Task description: Your result will be the set of lines with "Import", copied from the material below.

Listed entries:
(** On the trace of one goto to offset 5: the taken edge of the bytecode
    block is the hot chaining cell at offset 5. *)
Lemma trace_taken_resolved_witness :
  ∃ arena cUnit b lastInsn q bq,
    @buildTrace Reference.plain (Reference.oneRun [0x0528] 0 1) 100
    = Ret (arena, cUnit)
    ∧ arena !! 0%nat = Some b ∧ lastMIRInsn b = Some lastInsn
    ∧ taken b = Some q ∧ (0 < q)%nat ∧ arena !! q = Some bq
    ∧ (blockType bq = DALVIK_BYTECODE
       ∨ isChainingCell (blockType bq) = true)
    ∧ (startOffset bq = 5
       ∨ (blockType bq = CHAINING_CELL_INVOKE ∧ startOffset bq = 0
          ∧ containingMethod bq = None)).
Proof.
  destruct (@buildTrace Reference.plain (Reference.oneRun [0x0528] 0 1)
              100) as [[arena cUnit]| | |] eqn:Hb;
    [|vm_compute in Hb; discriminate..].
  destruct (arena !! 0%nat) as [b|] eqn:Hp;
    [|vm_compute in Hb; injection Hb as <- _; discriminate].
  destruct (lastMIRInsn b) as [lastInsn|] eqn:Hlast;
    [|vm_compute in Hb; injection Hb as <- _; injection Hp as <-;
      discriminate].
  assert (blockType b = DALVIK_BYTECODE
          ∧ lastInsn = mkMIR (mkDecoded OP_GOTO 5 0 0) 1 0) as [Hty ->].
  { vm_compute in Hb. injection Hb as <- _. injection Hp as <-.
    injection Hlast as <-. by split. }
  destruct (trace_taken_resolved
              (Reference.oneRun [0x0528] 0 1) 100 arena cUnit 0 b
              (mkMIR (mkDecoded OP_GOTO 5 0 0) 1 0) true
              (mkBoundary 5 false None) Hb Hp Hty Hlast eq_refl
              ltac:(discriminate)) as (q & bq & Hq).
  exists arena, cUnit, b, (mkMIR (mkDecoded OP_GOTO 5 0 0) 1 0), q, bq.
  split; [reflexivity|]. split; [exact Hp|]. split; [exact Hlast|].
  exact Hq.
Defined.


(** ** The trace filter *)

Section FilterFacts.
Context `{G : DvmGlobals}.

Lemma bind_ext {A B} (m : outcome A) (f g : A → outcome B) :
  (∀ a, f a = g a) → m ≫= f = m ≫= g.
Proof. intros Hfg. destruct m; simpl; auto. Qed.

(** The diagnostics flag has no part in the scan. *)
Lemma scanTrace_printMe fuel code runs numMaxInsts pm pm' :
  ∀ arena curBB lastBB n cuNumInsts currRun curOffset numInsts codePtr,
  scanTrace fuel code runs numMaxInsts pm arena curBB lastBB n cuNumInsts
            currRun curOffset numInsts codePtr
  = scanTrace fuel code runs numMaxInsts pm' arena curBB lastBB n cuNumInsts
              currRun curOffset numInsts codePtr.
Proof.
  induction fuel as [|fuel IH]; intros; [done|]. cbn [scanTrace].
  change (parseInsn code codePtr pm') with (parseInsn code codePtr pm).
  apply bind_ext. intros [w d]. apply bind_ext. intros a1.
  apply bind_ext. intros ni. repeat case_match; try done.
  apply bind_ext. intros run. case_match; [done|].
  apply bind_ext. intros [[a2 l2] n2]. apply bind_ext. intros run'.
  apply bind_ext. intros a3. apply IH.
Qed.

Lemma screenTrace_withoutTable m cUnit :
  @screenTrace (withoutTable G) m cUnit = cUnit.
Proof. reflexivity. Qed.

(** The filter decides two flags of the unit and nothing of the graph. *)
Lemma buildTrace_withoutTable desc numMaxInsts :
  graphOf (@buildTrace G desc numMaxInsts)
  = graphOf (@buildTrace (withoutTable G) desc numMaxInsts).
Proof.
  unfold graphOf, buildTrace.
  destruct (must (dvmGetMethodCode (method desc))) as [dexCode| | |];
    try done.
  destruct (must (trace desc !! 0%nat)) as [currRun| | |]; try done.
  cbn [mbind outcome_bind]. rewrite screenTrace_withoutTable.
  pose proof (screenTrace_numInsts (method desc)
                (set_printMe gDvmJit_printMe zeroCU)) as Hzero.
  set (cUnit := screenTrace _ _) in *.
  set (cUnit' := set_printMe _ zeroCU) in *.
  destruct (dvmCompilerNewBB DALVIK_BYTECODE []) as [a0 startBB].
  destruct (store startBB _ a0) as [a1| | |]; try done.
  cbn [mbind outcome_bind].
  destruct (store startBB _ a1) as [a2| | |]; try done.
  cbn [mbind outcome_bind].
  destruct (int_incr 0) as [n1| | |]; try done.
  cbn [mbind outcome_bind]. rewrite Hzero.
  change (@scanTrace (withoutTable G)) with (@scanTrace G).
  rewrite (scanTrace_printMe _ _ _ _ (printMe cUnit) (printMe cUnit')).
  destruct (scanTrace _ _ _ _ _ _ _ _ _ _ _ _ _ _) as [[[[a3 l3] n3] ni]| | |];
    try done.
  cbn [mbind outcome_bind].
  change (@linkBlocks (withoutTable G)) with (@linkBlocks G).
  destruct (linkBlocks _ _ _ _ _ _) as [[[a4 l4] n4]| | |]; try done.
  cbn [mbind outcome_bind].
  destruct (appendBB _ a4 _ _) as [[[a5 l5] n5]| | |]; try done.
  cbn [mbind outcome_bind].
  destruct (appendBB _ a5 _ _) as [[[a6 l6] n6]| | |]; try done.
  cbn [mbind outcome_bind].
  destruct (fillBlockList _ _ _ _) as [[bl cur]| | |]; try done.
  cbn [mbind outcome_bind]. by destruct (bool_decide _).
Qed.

--

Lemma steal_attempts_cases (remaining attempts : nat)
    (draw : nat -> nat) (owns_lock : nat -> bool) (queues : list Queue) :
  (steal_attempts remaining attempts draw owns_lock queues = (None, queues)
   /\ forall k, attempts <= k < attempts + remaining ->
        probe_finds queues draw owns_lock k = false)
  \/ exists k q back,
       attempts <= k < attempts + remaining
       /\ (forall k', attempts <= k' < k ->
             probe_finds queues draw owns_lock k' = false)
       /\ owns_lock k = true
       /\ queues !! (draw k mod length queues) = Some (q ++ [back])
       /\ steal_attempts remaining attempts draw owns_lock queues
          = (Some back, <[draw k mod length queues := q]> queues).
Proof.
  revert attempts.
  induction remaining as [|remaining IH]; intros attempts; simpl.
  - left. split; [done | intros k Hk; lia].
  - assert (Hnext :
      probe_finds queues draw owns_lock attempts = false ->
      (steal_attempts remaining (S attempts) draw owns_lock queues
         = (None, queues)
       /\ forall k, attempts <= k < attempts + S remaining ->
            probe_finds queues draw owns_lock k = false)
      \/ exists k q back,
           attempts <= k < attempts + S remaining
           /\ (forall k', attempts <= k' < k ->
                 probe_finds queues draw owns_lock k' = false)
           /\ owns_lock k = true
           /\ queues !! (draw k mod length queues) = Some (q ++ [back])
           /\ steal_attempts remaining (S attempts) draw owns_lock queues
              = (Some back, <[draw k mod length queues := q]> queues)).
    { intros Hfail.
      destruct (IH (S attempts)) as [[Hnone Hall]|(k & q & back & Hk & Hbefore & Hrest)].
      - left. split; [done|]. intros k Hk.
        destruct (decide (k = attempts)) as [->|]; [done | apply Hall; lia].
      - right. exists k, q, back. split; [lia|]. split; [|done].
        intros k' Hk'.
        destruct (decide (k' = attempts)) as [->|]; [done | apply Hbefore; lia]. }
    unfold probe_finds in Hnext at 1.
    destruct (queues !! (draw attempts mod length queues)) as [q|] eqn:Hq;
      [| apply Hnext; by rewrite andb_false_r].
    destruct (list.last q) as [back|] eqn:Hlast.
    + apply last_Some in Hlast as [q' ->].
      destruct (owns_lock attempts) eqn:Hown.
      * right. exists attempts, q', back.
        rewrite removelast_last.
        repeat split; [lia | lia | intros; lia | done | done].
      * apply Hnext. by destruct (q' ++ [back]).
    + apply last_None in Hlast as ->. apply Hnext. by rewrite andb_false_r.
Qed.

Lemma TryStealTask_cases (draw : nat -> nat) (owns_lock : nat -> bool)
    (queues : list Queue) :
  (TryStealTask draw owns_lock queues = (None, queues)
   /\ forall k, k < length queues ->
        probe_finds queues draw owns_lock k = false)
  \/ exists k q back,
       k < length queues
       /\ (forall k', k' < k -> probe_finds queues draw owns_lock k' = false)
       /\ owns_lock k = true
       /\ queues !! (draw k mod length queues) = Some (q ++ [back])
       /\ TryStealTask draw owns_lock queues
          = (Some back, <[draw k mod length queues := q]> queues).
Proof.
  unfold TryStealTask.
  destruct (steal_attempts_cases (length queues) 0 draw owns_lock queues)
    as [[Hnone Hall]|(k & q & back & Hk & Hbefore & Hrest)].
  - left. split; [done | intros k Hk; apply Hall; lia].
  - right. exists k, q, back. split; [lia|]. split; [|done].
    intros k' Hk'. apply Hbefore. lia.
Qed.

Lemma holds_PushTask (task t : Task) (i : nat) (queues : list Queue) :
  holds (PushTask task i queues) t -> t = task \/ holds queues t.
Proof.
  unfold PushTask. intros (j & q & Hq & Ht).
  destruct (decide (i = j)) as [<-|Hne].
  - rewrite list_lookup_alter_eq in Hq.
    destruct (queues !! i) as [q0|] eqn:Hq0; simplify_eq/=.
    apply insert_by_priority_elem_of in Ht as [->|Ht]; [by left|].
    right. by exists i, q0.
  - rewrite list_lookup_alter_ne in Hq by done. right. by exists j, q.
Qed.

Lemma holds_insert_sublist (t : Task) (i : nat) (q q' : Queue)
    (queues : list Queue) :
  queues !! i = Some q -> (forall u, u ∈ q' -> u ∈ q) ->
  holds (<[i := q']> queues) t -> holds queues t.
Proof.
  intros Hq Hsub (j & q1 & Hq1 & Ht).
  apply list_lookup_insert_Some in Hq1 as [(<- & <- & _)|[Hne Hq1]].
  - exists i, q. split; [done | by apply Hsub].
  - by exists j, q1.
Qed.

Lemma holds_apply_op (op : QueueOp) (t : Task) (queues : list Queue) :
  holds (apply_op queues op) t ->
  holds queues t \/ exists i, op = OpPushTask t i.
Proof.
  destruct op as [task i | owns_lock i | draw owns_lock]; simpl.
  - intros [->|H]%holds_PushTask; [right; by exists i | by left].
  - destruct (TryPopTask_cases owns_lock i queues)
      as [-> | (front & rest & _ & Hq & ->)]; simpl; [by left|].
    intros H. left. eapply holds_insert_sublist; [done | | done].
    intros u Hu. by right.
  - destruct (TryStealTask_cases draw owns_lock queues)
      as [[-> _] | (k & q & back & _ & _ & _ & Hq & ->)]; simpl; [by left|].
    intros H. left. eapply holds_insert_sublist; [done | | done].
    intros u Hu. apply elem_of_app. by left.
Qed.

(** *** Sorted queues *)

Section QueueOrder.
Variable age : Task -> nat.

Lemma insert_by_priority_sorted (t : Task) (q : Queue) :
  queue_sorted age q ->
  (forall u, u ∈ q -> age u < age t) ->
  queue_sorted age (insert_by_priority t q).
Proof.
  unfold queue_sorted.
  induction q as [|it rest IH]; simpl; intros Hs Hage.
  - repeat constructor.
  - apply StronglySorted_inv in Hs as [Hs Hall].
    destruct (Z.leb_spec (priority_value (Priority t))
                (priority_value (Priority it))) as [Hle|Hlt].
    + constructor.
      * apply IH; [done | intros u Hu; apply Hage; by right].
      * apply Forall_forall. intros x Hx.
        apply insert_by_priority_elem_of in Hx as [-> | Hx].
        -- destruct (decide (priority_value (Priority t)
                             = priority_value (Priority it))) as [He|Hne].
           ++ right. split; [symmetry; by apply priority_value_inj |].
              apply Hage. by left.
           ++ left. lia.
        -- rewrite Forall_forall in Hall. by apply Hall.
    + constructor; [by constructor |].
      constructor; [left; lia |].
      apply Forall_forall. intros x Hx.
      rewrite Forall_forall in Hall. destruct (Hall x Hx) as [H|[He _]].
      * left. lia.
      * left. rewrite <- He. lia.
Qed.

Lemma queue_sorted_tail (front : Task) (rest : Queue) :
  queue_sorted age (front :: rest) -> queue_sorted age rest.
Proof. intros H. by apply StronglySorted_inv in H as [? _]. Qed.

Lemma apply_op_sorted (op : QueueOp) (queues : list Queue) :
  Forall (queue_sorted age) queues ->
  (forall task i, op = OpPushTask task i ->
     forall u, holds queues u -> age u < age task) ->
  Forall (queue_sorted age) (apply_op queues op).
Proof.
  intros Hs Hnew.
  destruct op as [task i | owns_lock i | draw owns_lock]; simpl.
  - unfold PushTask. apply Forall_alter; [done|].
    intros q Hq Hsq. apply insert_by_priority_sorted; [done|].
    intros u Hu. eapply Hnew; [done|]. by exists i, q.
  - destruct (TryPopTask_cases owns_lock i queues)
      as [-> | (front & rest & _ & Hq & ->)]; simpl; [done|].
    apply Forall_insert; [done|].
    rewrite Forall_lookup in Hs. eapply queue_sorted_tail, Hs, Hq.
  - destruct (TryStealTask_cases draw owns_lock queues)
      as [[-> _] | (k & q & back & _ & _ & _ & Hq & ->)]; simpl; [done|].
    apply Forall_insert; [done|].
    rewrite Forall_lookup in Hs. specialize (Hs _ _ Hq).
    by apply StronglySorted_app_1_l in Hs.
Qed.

...

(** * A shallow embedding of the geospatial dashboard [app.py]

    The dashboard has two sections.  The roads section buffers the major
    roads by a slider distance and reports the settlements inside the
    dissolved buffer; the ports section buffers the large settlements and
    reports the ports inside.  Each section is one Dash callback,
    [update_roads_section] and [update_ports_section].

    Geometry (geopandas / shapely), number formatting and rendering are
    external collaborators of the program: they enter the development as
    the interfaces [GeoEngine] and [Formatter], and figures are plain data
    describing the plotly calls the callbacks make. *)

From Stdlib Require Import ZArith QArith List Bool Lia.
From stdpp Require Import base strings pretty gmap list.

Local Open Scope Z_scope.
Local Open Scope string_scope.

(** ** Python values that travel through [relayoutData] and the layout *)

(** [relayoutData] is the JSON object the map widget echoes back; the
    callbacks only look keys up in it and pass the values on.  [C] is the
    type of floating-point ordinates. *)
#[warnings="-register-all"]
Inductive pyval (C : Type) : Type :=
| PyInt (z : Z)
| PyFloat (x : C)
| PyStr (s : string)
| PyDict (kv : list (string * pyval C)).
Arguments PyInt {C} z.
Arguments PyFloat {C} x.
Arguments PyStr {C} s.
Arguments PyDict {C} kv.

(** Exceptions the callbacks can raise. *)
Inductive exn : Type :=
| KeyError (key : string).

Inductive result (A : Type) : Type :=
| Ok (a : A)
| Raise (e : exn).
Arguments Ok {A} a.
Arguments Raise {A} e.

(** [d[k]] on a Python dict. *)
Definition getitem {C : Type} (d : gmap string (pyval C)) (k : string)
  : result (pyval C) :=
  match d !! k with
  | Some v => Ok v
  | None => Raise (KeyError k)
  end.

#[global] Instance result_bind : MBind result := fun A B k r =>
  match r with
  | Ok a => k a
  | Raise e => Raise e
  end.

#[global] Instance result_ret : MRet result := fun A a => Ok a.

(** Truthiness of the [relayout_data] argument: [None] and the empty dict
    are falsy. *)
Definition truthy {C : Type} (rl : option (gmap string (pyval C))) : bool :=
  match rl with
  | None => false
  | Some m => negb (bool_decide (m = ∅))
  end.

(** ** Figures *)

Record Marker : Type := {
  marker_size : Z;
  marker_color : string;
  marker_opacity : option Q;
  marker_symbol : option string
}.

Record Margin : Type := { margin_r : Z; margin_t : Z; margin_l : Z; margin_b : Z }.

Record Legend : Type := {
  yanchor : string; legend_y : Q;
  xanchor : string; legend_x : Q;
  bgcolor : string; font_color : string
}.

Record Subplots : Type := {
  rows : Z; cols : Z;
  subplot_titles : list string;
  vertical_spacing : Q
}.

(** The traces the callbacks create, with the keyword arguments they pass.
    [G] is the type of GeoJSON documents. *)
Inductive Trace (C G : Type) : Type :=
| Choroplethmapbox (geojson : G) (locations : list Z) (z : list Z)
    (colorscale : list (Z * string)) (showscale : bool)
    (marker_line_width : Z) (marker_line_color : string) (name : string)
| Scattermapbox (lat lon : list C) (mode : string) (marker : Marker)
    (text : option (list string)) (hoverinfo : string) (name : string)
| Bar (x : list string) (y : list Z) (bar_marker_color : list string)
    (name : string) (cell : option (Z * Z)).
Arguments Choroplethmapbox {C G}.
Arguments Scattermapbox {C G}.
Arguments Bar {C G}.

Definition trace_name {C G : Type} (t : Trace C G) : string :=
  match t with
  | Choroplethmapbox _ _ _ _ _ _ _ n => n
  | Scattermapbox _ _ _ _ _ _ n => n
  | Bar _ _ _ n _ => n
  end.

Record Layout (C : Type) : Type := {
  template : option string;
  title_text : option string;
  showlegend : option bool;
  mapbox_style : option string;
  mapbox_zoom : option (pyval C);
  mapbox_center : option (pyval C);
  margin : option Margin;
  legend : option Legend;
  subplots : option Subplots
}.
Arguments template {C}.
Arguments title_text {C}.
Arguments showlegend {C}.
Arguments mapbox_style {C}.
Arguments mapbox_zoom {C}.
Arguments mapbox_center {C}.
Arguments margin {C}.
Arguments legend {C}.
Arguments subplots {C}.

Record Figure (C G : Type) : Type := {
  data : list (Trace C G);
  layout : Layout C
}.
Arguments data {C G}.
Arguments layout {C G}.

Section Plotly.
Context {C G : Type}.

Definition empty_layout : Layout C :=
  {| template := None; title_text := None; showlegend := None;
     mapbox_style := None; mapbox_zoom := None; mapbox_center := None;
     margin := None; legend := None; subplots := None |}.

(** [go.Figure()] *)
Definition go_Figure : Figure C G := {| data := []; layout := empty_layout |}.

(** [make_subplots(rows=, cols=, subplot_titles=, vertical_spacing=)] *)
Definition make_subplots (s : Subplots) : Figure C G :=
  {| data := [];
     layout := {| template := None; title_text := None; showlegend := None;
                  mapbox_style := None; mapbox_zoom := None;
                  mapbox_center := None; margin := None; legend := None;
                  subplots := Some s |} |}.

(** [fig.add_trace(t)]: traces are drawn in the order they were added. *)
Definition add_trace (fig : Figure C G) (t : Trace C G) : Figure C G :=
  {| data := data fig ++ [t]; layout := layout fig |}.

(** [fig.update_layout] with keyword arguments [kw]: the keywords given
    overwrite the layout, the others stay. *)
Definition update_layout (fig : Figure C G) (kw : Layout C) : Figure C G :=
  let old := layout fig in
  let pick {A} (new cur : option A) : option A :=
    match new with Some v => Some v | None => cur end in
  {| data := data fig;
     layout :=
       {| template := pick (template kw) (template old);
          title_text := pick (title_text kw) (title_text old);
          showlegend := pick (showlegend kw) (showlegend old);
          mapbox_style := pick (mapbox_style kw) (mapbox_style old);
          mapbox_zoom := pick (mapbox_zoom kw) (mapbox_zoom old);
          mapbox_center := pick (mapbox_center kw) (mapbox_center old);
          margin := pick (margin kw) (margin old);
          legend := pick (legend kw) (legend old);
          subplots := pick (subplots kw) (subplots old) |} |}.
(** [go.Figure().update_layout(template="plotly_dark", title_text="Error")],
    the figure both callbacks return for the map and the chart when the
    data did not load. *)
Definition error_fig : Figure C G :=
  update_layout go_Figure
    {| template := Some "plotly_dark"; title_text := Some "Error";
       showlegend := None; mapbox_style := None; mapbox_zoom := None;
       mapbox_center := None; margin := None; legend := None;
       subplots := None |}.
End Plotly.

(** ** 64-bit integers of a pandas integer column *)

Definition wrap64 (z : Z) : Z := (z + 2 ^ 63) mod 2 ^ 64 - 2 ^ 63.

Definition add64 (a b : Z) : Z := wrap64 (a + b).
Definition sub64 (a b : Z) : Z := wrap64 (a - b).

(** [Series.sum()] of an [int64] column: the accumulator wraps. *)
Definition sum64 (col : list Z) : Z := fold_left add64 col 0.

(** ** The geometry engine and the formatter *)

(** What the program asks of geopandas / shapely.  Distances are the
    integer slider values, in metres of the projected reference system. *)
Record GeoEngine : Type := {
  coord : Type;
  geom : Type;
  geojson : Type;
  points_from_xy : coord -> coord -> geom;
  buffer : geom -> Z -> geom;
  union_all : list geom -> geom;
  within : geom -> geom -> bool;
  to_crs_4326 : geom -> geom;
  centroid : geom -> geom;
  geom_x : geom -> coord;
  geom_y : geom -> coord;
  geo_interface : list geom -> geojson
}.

Answer section:
From Stdlib Require Import ZArith QArith List Bool Lia.
From stdpp Require Import base strings pretty gmap list.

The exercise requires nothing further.